Description of the task:
Here is a block of records. Copy every line in it that includes "MDict".
::::::::
Lemma load_manifest_raises_only_when_strict_witness :
  exists out errs w',
    ManifestSchema.load_manifest sample_lib false 0
      (Return (JDict [("licenseListVersion", JStr "3.6");
                      ("licenses", JList [JDict [("licenseId", JStr "MIT")]])]))
      (JDict [("name", JStr "pkg"); ("license", JStr "GPL")])
      (mkWorld None 0) =
      (Return (Some (JDict out),
               if no_errors (MDict errs) then None else Some (MDict errs)), w') /\
    ManifestSchema.load_manifest sample_lib true 0
      (Return (JDict [("licenseListVersion", JStr "3.6");
                      ("licenses", JList [JDict [("licenseId", JStr "MIT")]])]))
      (JDict [("name", JStr "pkg"); ("license", JStr "GPL")])
      (mkWorld None 0) =
      (if no_errors (MDict errs) then Return (Some (JDict out), None)
       else Raise (ManifestValidationError
                     (mkValidationError (MDict errs)
                        (Some (JDict [("name", JStr "pkg"); ("license", JStr "GPL")]))
                        (Some (JDict out)))
                     (JDict [("name", JStr "pkg"); ("license", JStr "GPL")])), w') /\
    (w' = world_after sample_lib 0
            (Return (JDict [("licenseListVersion", JStr "3.6");
                            ("licenses", JList [JDict [("licenseId", JStr "MIT")]])]))
            [("name", JStr "pkg"); ("license", JStr "GPL")] (mkWorld None 0) /\
     (forall k,
        dict_get k out =
          match field_outcome sample_lib 0
                  (Return (JDict [("licenseListVersion", JStr "3.6");
                                  ("licenses",
                                   JList [JDict [("licenseId", JStr "MIT")]])]))
                  [("name", JStr "pkg"); ("license", JStr "GPL")]
                  (mkWorld None 0) k with
          | Some r => kept r
          | None => None
          end /\
        msgs_get (Name k) errs =
          match field_outcome sample_lib 0
                  (Return (JDict [("licenseListVersion", JStr "3.6");
                                  ("licenses",
                                   JList [JDict [("licenseId", JStr "MIT")]])]))
                  [("name", JStr "pkg"); ("license", JStr "GPL")]
                  (mkWorld None 0) k with
          | Some r => raised r
          | None => None
          end) /\
     (no_errors (MDict errs) = true <->
      forall k r,
        field_outcome sample_lib 0
          (Return (JDict [("licenseListVersion", JStr "3.6");
                          ("licenses", JList [JDict [("licenseId", JStr "MIT")]])]))
          [("name", JStr "pkg"); ("license", JStr "GPL")] (mkWorld None 0) k =
          Some r ->
        succeeds r = true)).
Proof.
  apply (load_manifest_raises_only_when_strict sample_lib 0
           (Return (JDict [("licenseListVersion", JStr "3.6");
                           ("licenses", JList [JDict [("licenseId", JStr "MIT")]])]))
           (JDict [("name", JStr "pkg"); ("license", JStr "GPL")])
           (mkWorld None 0)).
  reflexivity.
Defined.

(** C10 as stated fails.  The manifest below has a license, so the hook
    consults the registry.  When the endpoint answers with JSON that is not
    an object, or with a body that is not JSON, the exception that comes
    out of the lookup is no [RequestException] and no [ValidationError]:
    best-effort validation raises it. *)
Lemma best_effort_raises_what_the_registry_raises :
  ManifestSchema.load_manifest sample_lib false 0 (Return (JList []))
    (JDict [("name", JStr "pkg"); ("version", JStr "1.0.0");
            ("license", JStr "MIT")])
    (mkWorld None 0) =
    (Raise (EException AttributeError),
     mkWorld (Some (mkSnapshot 0 (JList []))) 1) /\
  ManifestSchema.load_manifest sample_lib false 0 (Raise (Failed JSONDecodeError))
    (JDict [("name", JStr "pkg"); ("version", JStr "1.0.0");
            ("license", JStr "MIT")])
    (mkWorld None 0) =
    (Raise (EException JSONDecodeError), mkWorld None 1).
Proof. split; reflexivity. Qed.

(** C1, as the code has it.  In strict mode, for every document in which
    the outcome of some declared field is a violation, validation does not
    stop at the first one.  Every declared field is deserialized, whatever
    became of the fields before it; the hook of [version] and the hook of
    [license] each run exactly when their field was deserialized to a
    string, and not when it already failed, in which case the registry is
    left alone.  The call then raises one [ManifestValidationError] that
    carries the input document and the whole violations map, with the entry
    of every field that failed, and returns no document. *)
Theorem strict_raises_with_every_violation (lib : Library) (now : Z)
    (network : outcome RequestException license_list) (d : dict) (w : world) :
  (exists k r, field_outcome lib now network d w k = Some r /\ succeeds r = false) ->
  exists error,
    ManifestSchema.load_manifest lib true now network (JDict d) w =
      (Raise (ManifestValidationError error (JDict d)),
       world_after lib now network d w) /\
    (forall k,
       errors_get (Name k) (messages error) =
       match field_outcome lib now network d w k with
       | Some r => raised r
       | None => None
       end) /\
    (forall k f,
       field_of k (ManifestSchema.declared_fields lib) = Some f ->
       k <> "version" -> k <> "license" ->
       errors_get (Name k) (messages error) =
       raised (deserialize f (dict_get k d))) /\
    match deserialize (fields.Str true [validate.Length 1 50])
            (dict_get "version" d) with
    | Return (Some (JStr v)) =>
        errors_get (Name "version") (messages error) =
        raised (ManifestSchema.validate_version lib v)
    | failed =>
        errors_get (Name "version") (messages error) = raised failed
    end /\
    match deserialize (fields.Str false [validate.Length 1 255])
            (dict_get "license" d) with
    | Return (Some (JStr v)) =>
        errors_get (Name "license") (messages error) =
          raised (stored (fst (ManifestSchema.validate_license now network v w))) /\
        world_after lib now network d w =
          snd (ManifestSchema.validate_license now network v w)
    | failed =>
        errors_get (Name "license") (messages error) = raised failed /\
        world_after lib now network d w = w
    end.
Proof.
  intros (k & r & Hk & Hfail).
  destruct (validated_reading lib now network d w) as (out & errs & Hv & Hread).
  assert (Hne : no_errors (MDict errs) = false).
  { destruct (Hread k) as [_ Herr]. rewrite Hk in Herr.
    destruct r as [v|e]; [discriminate|]. simpl in Herr.
    exact (entry_not_empty _ _ _ Herr). }
  eexists. rewrite (load_manifest_unfold Hv), Hne. split; [reflexivity|].
  cbn [messages errors_get].
  split; [intros k'; apply (Hread k')|]. split; [|split].
  - intros k' f Hf Hversion Hlicense.
    destruct (Hread k') as [_ ->]. unfold field_outcome. rewrite Hf.
    apply String.eqb_neq in Hversion, Hlicense. now rewrite Hversion, Hlicense.
  - destruct (Hread "version") as [_ ->].
    unfold field_outcome, hooked.
    cbn [field_of ManifestSchema.declared_fields String.eqb Ascii.eqb Bool.eqb].
    destruct (deserialize _ _) as [[[| | |v| |]|]|]; try reflexivity.
    cbn [fst]. now destruct (ManifestSchema.validate_version lib v).
  - destruct (Hread "license") as [_ ->].
    unfold world_after, field_outcome, hooked.
    cbn [field_of ManifestSchema.declared_fields String.eqb Ascii.eqb Bool.eqb].
    destruct (deserialize _ _) as [[[| | |v| |]|]|]; try (split; reflexivity).
    destruct (ManifestSchema.validate_license now network v w) as [got w1].
    cbn [fst snd]. split; [|reflexivity]. now destruct (stored got).
Qed.

Lemma strict_raises_with_every_violation_witness :
  exists error,
    ManifestSchema.load_manifest sample_lib true 0 (Return sample_registry)
      (JDict [("version", JStr "1"); ("license", JStr "")]) empty_world =
      (Raise (ManifestValidationError error
                (JDict [("version", JStr "1"); ("license", JStr "")])),
       world_after sample_lib 0 (Return sample_registry)
         [("version", JStr "1"); ("license", JStr "")] empty_world) /\
    (forall k,
       errors_get (Name k) (messages error) =
       match field_outcome sample_lib 0 (Return sample_registry)
               [("version", JStr "1"); ("license", JStr "")] empty_world k with
       | Some r => raised r
       | None => None
       end) /\
    (forall k f,
       field_of k (ManifestSchema.declared_fields sample_lib) = Some f ->
       k <> "version" -> k <> "license" ->
       errors_get (Name k) (messages error) =
       raised (deserialize f
                 (dict_get k [("version", JStr "1"); ("license", JStr "")]))) /\
    errors_get (Name "version") (messages error) =
      raised (ManifestSchema.validate_version sample_lib "1") /\
    errors_get (Name "license") (messages error) =
      raised (deserialize (fields.Str false [validate.Length 1 255])
                (Some (JStr ""))) /\
    world_after sample_lib 0 (Return sample_registry)
      [("version", JStr "1"); ("license", JStr "")] empty_world = empty_world.
Proof.
  apply (strict_raises_with_every_violation sample_lib 0 (Return sample_registry)
           [("version", JStr "1"); ("license", JStr "")] empty_world).
  exists "name", (Raise (ValidationError_text "Missing data for required field.")).
  split; reflexivity.
Defined.

(** C1 as stated fails.  The document below lacks [name], the first
    declared field.  Strict validation does not stop there: the error it
    raises also reports [license] and [version], and the license hook has
    sent a request to the registry. *)
Lemma strict_is_not_fail_fast :
  exists error w',
    ManifestSchema.load_manifest sample_lib true 0
      (Return (mkLicenseList (Some [[("licenseId", JStr "MIT")]])))
      (JDict [("version", JStr "1"); ("license", JStr "GPL")]) empty_world =
      (Raise (ManifestValidationError error
                (JDict [("version", JStr "1"); ("license", JStr "GPL")])), w') /\
    messages error =
      MDict
        [(Name "name", MList ["Missing data for required field."]);
         (Name "license",
          MList ["Invalid SPDX license identifier. See valid identifiers at https://spdx.org/licenses/"]);
         (Name "version",
          MList ["Invalid semantic versioning format, see https://semver.org/"])] /\
    requests w' = 1.
Proof.
  eexists. eexists. split; [vm_compute; reflexivity|]. split; reflexivity.
Qed.

(** ** The version hook *)

(** C5. [validate_version] accepts exactly the strings that contain a dot
    and that [Version.coerce] accepts, and raises the one violation
    otherwise: with a library that coerces ["1.2"], that version passes;
    ["abc"] and ["1"] have no dot and fail. *)
Theorem validate_version_accepts (lib : Library) :
  coerce_accepts lib "1.2" = true ->
  (forall value,
     ManifestSchema.validate_version lib value = Return tt <->
     ManifestSchema.contains_dot value = true /\ coerce_accepts lib value = true) /\
  (forall value,
     ManifestSchema.validate_version lib value = Return tt \/
     ManifestSchema.validate_version lib value =
       Raise (ValidationError_text
                "Invalid semantic versioning format, see https://semver.org/")) /\
  ManifestSchema.validate_version lib "1.2" = Return tt /\
  ManifestSchema.validate_version lib "abc" =
    Raise (ValidationError_text
             "Invalid semantic versioning format, see https://semver.org/") /\
  ManifestSchema.validate_version lib "1" =
    Raise (ValidationError_text
             "Invalid semantic versioning format, see https://semver.org/").
Proof.
  intros Hcoerce. unfold ManifestSchema.validate_version.
  split; [|split; [|split; [|split]]].
  - intros value. rewrite <- andb_true_iff.
    destruct (_ && _); split; intros H; try reflexivity; discriminate.
  - intros value. destruct (_ && _); auto.
  - rewrite Hcoerce. reflexivity.
  - reflexivity.
  - reflexivity.
Qed.

Lemma validate_version_accepts_witness :
  ManifestSchema.validate_version sample_lib "1.2" = Return tt.
Proof.
  apply (validate_version_accepts sample_lib). reflexivity.
Defined.

(** ** The license hook and the registry *)

Lemma load_spdx_licenses_stale (now : Z)
    (network : outcome RequestException license_list) (w : world) :
  stale now w ->
  ManifestSchema.load_spdx_licenses now network w =
  match network with
  | Return v => (Return v, mkWorld (Some (mkSnapshot now v)) (S (requests w)))
  | Raise e => (Raise e, mkWorld (cache w) (S (requests w)))
  end.
Proof.
  unfold stale, ManifestSchema.load_spdx_licenses, memoized, requests_get.
  destruct (cache w) as [entry|]; intros H.
  - replace (now - fetched_at entry <? one_hour)%Z with false.
    + destruct network; reflexivity.
    + symmetry. apply Z.ltb_ge. exact H.
  - destruct network; reflexivity.
Qed.

Lemma has_id_iff (value : string) (item : dict) :
  has_id value item = true <->
  dict_get "licenseId" item = Some (JStr value).
Proof.
  unfold has_id.
  destruct (dict_get "licenseId" item) as [[| | |id| |]|];
    split; intros H; try discriminate.
  - apply String.eqb_eq in H. now subst.
  - injection H as ->. apply String.eqb_refl.
Qed.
::::::::
Task result:
               if no_errors (MDict errs) then None else Some (MDict errs)), w') /\
      (if no_errors (MDict errs) then Return (Some (JDict out), None)
                     (mkValidationError (MDict errs)
     (no_errors (MDict errs) = true <->
  assert (Hne : no_errors (MDict errs) = false).
      MDict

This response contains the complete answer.